What to work on –
Return every line from the records below in which the word "getSegments" is found.

Start of Block

(** [onReadyRef.current?.()] *)
Definition callOnReady (env : MountEnv) : Run :=
  match onReadyProp env with
  | None => ([], Returned)
  | Some o => ([CallOnReady], o)
  end.

Definition doRender (env : MountEnv) : Run :=
  ([Render], if doRenderThrows env then Threw else Returned).

(** [loadTextureFromURL(gl, landscapeBg).then(...).catch(...)], once the
    promise has settled. *)
Definition textureSettled (env : MountEnv) : Run :=
  match textureLoad env with
  | Resolved =>
      tryCatch (andThen ([StoreTexture], Returned)
                        (andThen (doRender env) (callOnReady env)))
               (callOnReady env)
  | Rejected => callOnReady env
  | Pending => ([], Returned)
  end.

(** The effect: its body, which runs when the component mounts, and the
    promise callbacks, which run later.  A body that throws takes the host
    component down; a later part that throws is an unhandled rejection. *)
Record MountRun := mkMountRun {
  body : Run;
  later : Run
}.

Definition mountEffect (env : MountEnv) : MountRun :=
  if negb (canvasPresent env) then {| body := ([], Returned); later := ([], Returned) |}
  else
    let construction : Run :=
      ([ConstructRenderer], if constructorThrows env then Threw else Returned) in
    match snd construction with
    | Threw =>
        {| body := tryCatch construction (callOnReady env); later := ([], Returned) |}
    | Returned =>
        {| body := andThen construction ([StartTextureLoad; RequestFrame], Returned);
           later := textureSettled env |}
    end.

(** The number of calls of [onReady] in a run of the effect. *)
Definition onReadyCalls (r : MountRun) : nat :=
  length (filter (λ e, e = CallOnReady) (fst (body r) ++ fst (later r))%list).

Definition crashes (r : MountRun) : Prop :=
  snd (body r) = Threw ∨ snd (later r) = Threw.

(** A document with no fps and a duration of 0 frames. *)
Definition malformed_doc : RawTimelineData :=
  {| raw_version := JNum 1; raw_fps := JUndefined; raw_durationFrames := JNum 0;
     raw_canvas := JUndefined; raw_events := Some [] |}.

(** The part of [JSON.parse] that reads the empty object. *)
Definition parse_empty_object (s : string) : option JSValue :=
  if bool_decide (s = "{}") then Some (JObj ∅) else None.

(** An event the resolver looks at: one of the panel, with one of the three
    actions it knows. *)
Definition relevant (e : TimelineEvent) : Prop :=
  componentId e = "GlassPanel"
  ∧ (action e = "Expand" ∨ action e = "Collapse" ∨ action e = "SetPosition").


(** ** The segments shown for the composition (DashboardComposition.tsx) *)

Record Segment := mkSegment {
  seg_name : string;
  seg_from : Z;
  seg_duration : Z
}.

(** The body of the [for] loop of [getSegments], over the events from index
    [i] on; the next frame is the frame of the next event, or
    [durationFrames] after the last one. *)
Fixpoint segmentsOf (sorted : list TimelineEvent) (durationFrames : Z) : list Segment :=
  match sorted with
  | [] => []
  | evt :: rest =>
      let nextFrame := match rest with
                       | next :: _ => frame next
                       | [] => durationFrames
                       end in
      let click := {| seg_name := "â†“ Click: " ++ action evt;
                      seg_from := frame evt; seg_duration := 2 |} in
      let stateStart := frame evt + 2 in
      let stateDuration := nextFrame - stateStart in
      (if bool_decide (stateDuration > 0)
       then [click;
             {| seg_name := if bool_decide (action evt = "Expand")
                            then "Expanded" else "Idle";
                seg_from := stateStart; seg_duration := stateDuration |}]
       else [click])
      ++ segmentsOf rest durationFrames
  end.

Definition getSegments (events : list TimelineEvent) (durationFrames : Z)
  : list Segment :=
  let sorted := sort_by frame events in
  match sorted with
  | [] => [ {| seg_name := "Idle"; seg_from := 0; seg_duration := durationFrames |} ]
  | first :: _ =>
      (if bool_decide (frame first > 0)
       then [ {| seg_name := "Idle"; seg_from := 0; seg_duration := frame first |} ]
       else [])
      ++ segmentsOf sorted durationFrames
  end.

(** The segments handed to the [<Sequence>] elements. *)
Definition compositionSegments (timelineData : TimelineData) : list Segment :=
  getSegments (filter (λ e, componentId e = "GlassPanel") (events timelineData))
              (durationFrames timelineData).

(** Segments that follow one another without gap or overlap from frame [a]
    to frame [b], each lasting at least one frame. *)
Inductive tiles : Z → Z → list Segment → Prop :=
| tiles_nil a : tiles a a []
| tiles_cons a b s rest :
    seg_from s = a → 0 < seg_duration s →
    tiles (a + seg_duration s) b rest →
    tiles a b (s :: rest).

(** *** The editing functions of the editor (timeline-editor/src/App.tsx) *)

(** [stack.slice(-n)]: the last [n] elements. *)
Definition slice_last {A : Type} (n : nat) (l : list A) : list A :=
  drop (length l - n) l.

(** [stack.slice(0, -1)]: all but the last element. *)
Definition slice_init {A : Type} (l : list A) : list A :=
  take (length l - 1) l.

Definition updateRows (newRows : list TimelineRow) (st : EditorState) : EditorState :=
  {| rows := sort_by row_frame newRows;
     undoStack := slice_last (MAX_UNDO - 1) (undoStack st) ++ [rows st];
     redoStack := [];
     isDirty := true;
     ed_fps := ed_fps st;
     ed_durationFrames := ed_durationFrames st;
     ed_canvas := ed_canvas st |}.

Definition undo (st : EditorState) : EditorState :=
  match last (undoStack st) with
  | None => st
  | Some prev =>
      {| rows := prev;
         undoStack := slice_init (undoStack st);
         redoStack := redoStack st ++ [rows st];
         isDirty := true;
         ed_fps := ed_fps st;
         ed_durationFrames := ed_durationFrames st;
         ed_canvas := ed_canvas st |}
  end.

Definition redo (st : EditorState) : EditorState :=
  match last (redoStack st) with
  | None => st
  | Some next =>
      {| rows := next;
         undoStack := slice_last (MAX_UNDO - 1) (undoStack st) ++ [rows st];
         redoStack := slice_init (redoStack st);
         isDirty := true;
         ed_fps := ed_fps st;
         ed_durationFrames := ed_durationFrames st;
         ed_canvas := ed_canvas st |}
  end.

(** The element of [events] built from a row in [save]: the row without its
    [_isNew] mark. *)
Definition event_of_row (r : TimelineRow) : TimelineEvent :=
  {| id := row_id r;
     frame := row_frame r;
     componentId := row_componentId r;
     action := row_action r;
     params := row_params r;
     spring_cfg := row_spring r |}.

(** The document [save] posts. *)
Definition saveDocument (st : EditorState) : RawTimelineData :=
  {| raw_version := JNum 1;
     raw_fps := ed_fps st;
     raw_durationFrames := ed_durationFrames st;
     raw_canvas := ed_canvas st;
     raw_events := Some (map event_of_row (rows st)) |}.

End of Block

Reply to the task –
(** The body of the [for] loop of [getSegments], over the events from index
Definition getSegments (events : list TimelineEvent) (durationFrames : Z)
  getSegments (filter (λ e, componentId e = "GlassPanel") (events timelineData))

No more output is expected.